(* ===== verification/Resolver.v ===== *)
(** Which cluster serves a template: models [resolver.py] of
    [src/examples/multi-cluster-fleet/python/agent_sandbox_fleet].

    The resolver caches the published assignments and picks a cluster; the facade
    [FleetSandboxClient] keeps one SDK client per cluster and remembers where each
    claim was created. The SDK's client and the kubeconfig loader are the operations
    of [FleetSdk]. A method runs as a whole: the locks of the source guard the dicts
    below, and calls of other threads are other steps. Log lines, and the set of
    contexts already warned about, are left out. *)

From Stdlib Require Import Ascii String ZArith QArith.
From stdpp Require Import base option list strings sets pretty.
From S2P Require Import Prelude Float Json PyList PyText IpAddress World Budget Effects ObjectStore FleetMember.

#[local] Open Scope Z_scope.

(** ** Naming *)

(** [str.isalpha] of one Latin-1 character *)
Definition is_alpha (c : ascii) : bool :=
  let n := N_of_ascii c in
  ((65 <=? n) && (n <=? 90) || (97 <=? n) && (n <=? 122) || (n =? 170) || (n =? 181) || (n =? 186)
   || (192 <=? n) && (n <=? 214) || (216 <=? n) && (n <=? 246) || (248 <=? n))%N.

Definition looks_zonal (loc : string) : bool :=
  match reverse (explode loc) with
  | last :: dash :: _ => bool_decide (dash = "-"%char) && is_alpha last
  | _ => false
  end.

Definition gke_context_naming (project location cluster : string) : string :=
  "gke_" +:+ project +:+ "_" +:+ location +:+ "_" +:+ cluster.

Definition kind_context_naming (cluster : string) : string := "kind-" +:+ cluster.

Record ResolvedCluster := Resolved {
  rv_cluster : string;
  rv_template : json;
  rv_warmpool : json;
  rv_replicas : Z;
  rv_image : json;
  rv_generation : Z;
  rv_context_name : option string;
}.

(** A flag given with a value that is not empty. *)
Definition option_args (v : option string) (args : string → list string) : list string :=
  match v with Some (String _ _ as s) => args s | _ => [] end.

Definition get_credentials_cmd (r : ResolvedCluster) (project location : option string) : string :=
  String.concat " "
    (["gcloud"; "container"; "clusters"; "get-credentials"; rv_cluster r]
     ++ option_args location (λ l, if looks_zonal l then ["--zone"; l] else ["--region"; l])
     ++ option_args project (λ p, ["--project"; p])).

(** ** Matches *)

Record host_match := HostMatch {
  m_cluster : string;
  m_template : json;
  m_warmpool : json;
  m_replicas : Z;
  m_image : json;
  m_generation : Z;
}.

(** [v > 0] *)
Definition positive (v : json) : outcome bool :=
  match num_like v with Some f => Ret (flt (PFin 0) f) | None => Raise TypeError end.

Definition pool_match (assignments : json) (cname template : string) (pool : json)
    : outcome (option host_match) :=
  t ← py_get pool "template";
  if json_eqb t (JStr template) then
    n ← py_get_def pool "replicas" (JInt 0);
    live ← positive n;
    if live : bool then
      tmpl ← py_sub pool "template";
      warmpool ← py_sub pool "warmpool";
      rv ← py_sub pool "replicas";
      replicas ← int_of_json rv;
      image ← py_get pool "image";
      g ← py_get_def assignments "generation" (JInt 0);
      generation ← int_of_json g;
      Ret (Some (HostMatch cname tmpl warmpool replicas image generation))
    else Ret None
  else Ret None.

(** A frozen cluster hosts nothing. *)
Definition cluster_matches (assignments : json) (template : string) (ce : string * json)
    : outcome (list host_match) :=
  since ← py_get ce.2 "stale_since";
  if truthy since then Ret []
  else
    ps ← py_get_def ce.2 "pools" (JList []);
    l ← py_iter ps;
    ms ← traverse (pool_match assignments ce.1 template) l;
    Ret (omap (M:=list) id ms).

Definition matches_in (assignments : json) (template : string) : outcome (list host_match) :=
  cs ← py_get_def assignments "clusters" (JObj []);
  kvs ← dict_items cs;
  mss ← traverse (cluster_matches assignments template) kvs;
  Ret (sorted (λ a b, str_lt (m_cluster a) (m_cluster b)) (concat mss)).

(** [all_templates] of a payload: the set of the pools' templates, sorted. *)
Fixpoint json_set (l : list json) : list json :=
  match l with
  | [] => []
  | v :: l' => let s := json_set l' in if existsb (json_eqb v) s then s else v :: s
  end.

Definition templates_of (entry : json) : outcome (list json) :=
  ps ← py_get_def entry "pools" (JList []);
  l ← py_iter ps;
  traverse (λ pool, t ← py_sub pool "template"; if unhashable t then Raise TypeError else Ret t) l.

Definition templates_in (assignments : json) : outcome (list json) :=
  cs ← py_get_def assignments "clusters" (JObj []);
  kvs ← dict_items cs;
  tss ← traverse templates_of kvs.*2;
  sort_names (json_set (concat tss)).

(** ** The resolver *)

Record resolver_config := ResolverConfig {
  rc_paths : Paths;
  refresh_interval_s : pyfloat;
  context_naming : option (string → string);
  retries : Z;
  retry_base_delay_s : pyfloat;
}.

Record resolver := Resolver {
  rs_assignments : option json;
  rs_last_read_at : pyfloat;
  (** the next value of each template's counter *)
  rr_cursors : list (string * Z);
}.

Definition new_resolver : resolver := Resolver None (PFin 0) [].

Definition build_resolved (cfg : resolver_config) (m : host_match) : ResolvedCluster :=
  Resolved (m_cluster m) (m_template m) (m_warmpool m) (m_replicas m) (m_image m) (m_generation m)
    ((λ naming, naming (m_cluster m)) <$> context_naming cfg).

Section resolver.
Context {W : Type} `{Handler W} `{WallClock W}.
Context (cfg : resolver_config).

Abbreviation RM := (M (resolver * W)).

Definition read_once : M W json :=
  d ← run (get_json (assignments_path (rc_paths cfg)));
  match d with
  | Some JNull | None => raise AssignmentsMissingError
  | Some v => mret v
  end.

(** The attempts left and the number of this one. *)
Fixpoint read_attempts (left : nat) (attempt : Z) : M W json :=
  match left with
  | O => raise ResolverError
  | S left' =>
      r ← except (λ e, if decide (e = AssignmentsMissingError) then None else Some (mret None))
            (v ← read_once; mret (Some v));
      match r, left' with
      | Some v, _ => mret v
      | None, O => raise ResolverError
      | None, S _ =>
          factor ← lift (float_of_int (2 ^ attempt));
          _ ← time_sleep (fmul (retry_base_delay_s cfg) factor);
          read_attempts left' (attempt + 1)
      end
  end.

Definition read_with_retry : M W json := read_attempts (Z.to_nat (Z.max 1 (retries cfg))) 0.

(** The cached payload, unless it is too old or a refresh is asked for. *)
Definition cached (s : resolver) (now : pyfloat) (refresh : bool) : option json :=
  if flt (fsub now (rs_last_read_at s)) (refresh_interval_s cfg) && negb refresh
  then rs_assignments s else None.

Definition read (refresh : bool) : RM json :=
  now ← world time_time;
  s ← self;
  match cached s now refresh with
  | Some d => mret d
  | None =>
      data ← world read_with_retry;
      now' ← world time_time;
      _ ← set_self (λ s, Resolver (Some data) now' (rr_cursors s));
      mret data
  end.

Definition list_matches (template : string) (refresh : bool) : RM (list host_match) :=
  assignments ← read refresh;
  lift (matches_in assignments template).

(** [matches[idx]] *)
Definition at_index (ms : list host_match) (i : Z) : RM host_match :=
  match ms !! Z.to_nat i with Some m => mret m | None => raise IndexError end.

Definition choose (template : string) (ms : list host_match) (strategy : string) : RM host_match :=
  let n := Z.of_nat (length ms) in
  if (n =? 1) || bool_decide (strategy = "first") then at_index ms 0
  else if decide (strategy = "round-robin") then
    s ← self;
    let cursor := default 0 (dget template (rr_cursors s)) in
    _ ← set_self (λ s, Resolver (rs_assignments s) (rs_last_read_at s) (dset template (cursor + 1) (rr_cursors s)));
    at_index ms (cursor mod n)
  else if decide (strategy = "hash") then
    at_index ms (Z.of_N (default 0%N (hex_value 0 (explode (md5_hexdigest template)))) mod n)
  else raise ValueError.

Definition resolve (template strategy : string) (refresh : bool) : RM ResolvedCluster :=
  ms ← list_matches template refresh;
  match ms with
  | [] => raise TemplateNotAssignedError
  | _ => m ← choose template ms strategy; mret (build_resolved cfg m)
  end.

Definition list_hosts (template : string) (refresh : bool) : RM (list ResolvedCluster) :=
  ms ← list_matches template refresh; mret (build_resolved cfg <$> ms).

Definition all_templates (refresh : bool) : RM (list json) :=
  assignments ← read refresh; lift (templates_in assignments).
End resolver.

(** [resolve_cluster]: a resolver used once. *)
Definition resolve_cluster {W} `{Handler W} `{WallClock W} (paths : Paths)
    (naming : option (string → string)) (template strategy : string) : M W ResolvedCluster := λ w,
  let cfg := ResolverConfig paths (PFin 60) naming 3 (PFin (1 # 2)) in
  let r := resolve cfg template strategy false (new_resolver, w) in (r.1, r.2.2).

(** ** The facade *)

Class FleetSdk (W : Type) := {
  (** a [Configuration] filled by [load_kube_config] *)
  configuration : Type;
  load_kube_config : string → M W configuration;
  (** the same call without [client_configuration] *)
  load_global_config : string → M W ();
  (** whether [SandboxClient] has the parameter [api_client] *)
  accepts_api_client : bool;
  (** the constructor, given the configuration of the [api_client] it is passed *)
  sandbox_client : Type;
  new_sandbox_client : option configuration → M W sandbox_client;
  (** rebinding the two API objects of the helper *)
  rebind_apis : sandbox_client → configuration → sandbox_client;
  set_pool_maxsize : Z → configuration → configuration;
  sdk_create : sandbox_client → list (string * json) → M W (list (string * json));
  sdk_delete : sandbox_client → string → string → M W ();
}.

(** [_extract_claim_name]; the object is given by its attributes *)
Definition extract_claim_name (sandbox : list (string * json)) : option string :=
  (fix go (attrs : list string) : option string :=
     match attrs with
     | [] => None
     | a :: attrs' =>
         let v := default JNull (dget a sandbox) in if truthy v then Some (py_str v) else go attrs'
     end) ["claim_name"; "name"; "sandbox_name"].

Record facade_config := FacadeConfig {
  fc_namespace : string;
  fc_strategy : string;
  fc_resolver_config : resolver_config;
  fc_pool_maxsize : option Z;
}.

(** [a or b] for an optional string and a string *)
Definition str_or (a : option string) (b : string) : string :=
  match a with Some (String _ _ as s) => s | _ => b end.

Section facade.
Context {W : Type} `{Handler W} `{WallClock W} `{!FleetSdk W}.
Context (cfg : facade_config).

Record facade := Facade {
  fs_resolver : resolver;
  fs_clients : list (string * sandbox_client);
  (** claim name to cluster *)
  fs_claims : list (string * string);
}.

Definition new_facade : facade := Facade new_resolver [] [].

Abbreviation FM := (M (facade * W)).

Definition on_resolver {A} (m : M (resolver * W) A) : FM A :=
  zoom (λ s : facade * W, (fs_resolver s.1, s.2))
       (λ t s, (Facade t.1 (fs_clients s.1) (fs_claims s.1), t.2)) m.

Definition set_clients (f : list (string * sandbox_client) → list (string * sandbox_client)) : FM () :=
  set_self (λ s, Facade (fs_resolver s) (f (fs_clients s)) (fs_claims s)).
Definition set_claims (f : list (string * string) → list (string * string)) : FM () :=
  set_self (λ s, Facade (fs_resolver s) (fs_clients s) (f (fs_claims s))).

Definition pinned_sandbox_client (conf : configuration) : M W sandbox_client :=
  if accepts_api_client then new_sandbox_client (Some conf)
  else c ← new_sandbox_client None; mret (rebind_apis c conf).

(** [_build_client], with the packages installed and no test factory *)
Definition build_client (ctx : string) : M W sandbox_client :=
  conf ← except (λ e, if decide (e = ConfigException) then Some (raise ClusterUnavailableError) else None)
           (load_kube_config ctx);
  let conf' := match fc_pool_maxsize cfg with Some n => set_pool_maxsize n conf | None => conf end in
  _ ← except (λ e, if decide (e = ConfigException) then Some (mret ()) else None) (load_global_config ctx);
  pinned_sandbox_client conf'.

Definition get_or_build_client (cluster : string) (ctx : option string) : FM sandbox_client :=
  s ← self;
  match dget cluster (fs_clients s), ctx with
  | Some c, _ => mret c
  | None, None => raise ClusterUnavailableError
  | None, Some x =>
      c ← world (build_client x);
      _ ← set_clients (dset cluster c);
      mret c
  end.

Definition drop_client (cluster : string) : FM () := set_clients (dpop cluster).

Definition facade_resolve (template : string) (strategy : option string) : FM ResolvedCluster :=
  on_resolver (resolve (fc_resolver_config cfg) template (str_or strategy (fc_strategy cfg)) false).

(** The extra keyword arguments cannot repeat [warmpool]. *)
Definition create_kwargs (r : ResolvedCluster) (namespace : option string) (timeout : Z)
    (labels : option json) (kwargs : list (string * json)) : outcome (list (string * json)) :=
  if bool_decide ("warmpool" ∈ kwargs.*1) then Raise TypeError
  else Ret ([("warmpool", rv_warmpool r); ("namespace", JStr (str_or namespace (fc_namespace cfg)));
             ("sandbox_ready_timeout", JInt timeout);
             ("labels", match labels with Some l => py_or l (JObj []) | None => JObj [] end)] ++ kwargs).

Definition create_sandbox (template : string) (namespace strategy : option string) (timeout : Z)
    (labels : option json) (kwargs : list (string * json)) : FM (list (string * json)) :=
  r ← facade_resolve template strategy;
  client ← get_or_build_client (rv_cluster r) (rv_context_name r);
  sandbox ← except (λ e, Some (_ ← drop_client (rv_cluster r); raise e))
              (args ← lift (create_kwargs r namespace timeout labels kwargs);
               world (sdk_create client args));
  _ ← match extract_claim_name sandbox with
      | Some n => set_claims (dset n (rv_cluster r))
      | None => mret ()
      end;
  mret sandbox.

Definition delete_sandbox (claim_name : string) (namespace cluster : option string) : FM () :=
  s ← self;
  let home := str_or cluster (default EmptyString (dget claim_name (fs_claims s))) in
  if decide (home = EmptyString) then raise ResolverError
  else
    let ctx := (λ naming, naming home) <$> context_naming (fc_resolver_config cfg) in
    client ← get_or_build_client home ctx;
    _ ← world (sdk_delete client claim_name (str_or namespace (fc_namespace cfg)));
    set_claims (dpop claim_name).

Definition cluster_for (claim_name : string) : FM (option string) :=
  s ← self; mret (dget claim_name (fs_claims s)).

Definition known_clusters : FM (list string) := s ← self; mret (sorted str_lt (fs_clients s).*1).
End facade.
-=-=-
__YOUR TASK__. Output the lines above exactly, but only those between the line holding "now' ← world time_time;" and the line holding "else raise ValueError.", inclusive.

__PROBLEM SOLUTION__.
      now' ← world time_time;
      _ ← set_self (λ s, Resolver (Some data) now' (rr_cursors s));
      mret data
  end.

Definition list_matches (template : string) (refresh : bool) : RM (list host_match) :=
  assignments ← read refresh;
  lift (matches_in assignments template).

(** [matches[idx]] *)
Definition at_index (ms : list host_match) (i : Z) : RM host_match :=
  match ms !! Z.to_nat i with Some m => mret m | None => raise IndexError end.

Definition choose (template : string) (ms : list host_match) (strategy : string) : RM host_match :=
  let n := Z.of_nat (length ms) in
  if (n =? 1) || bool_decide (strategy = "first") then at_index ms 0
  else if decide (strategy = "round-robin") then
    s ← self;
    let cursor := default 0 (dget template (rr_cursors s)) in
    _ ← set_self (λ s, Resolver (rs_assignments s) (rs_last_read_at s) (dset template (cursor + 1) (rr_cursors s)));
    at_index ms (cursor mod n)
  else if decide (strategy = "hash") then
    at_index ms (Z.of_N (default 0%N (hex_value 0 (explode (md5_hexdigest template)))) mod n)
  else raise ValueError.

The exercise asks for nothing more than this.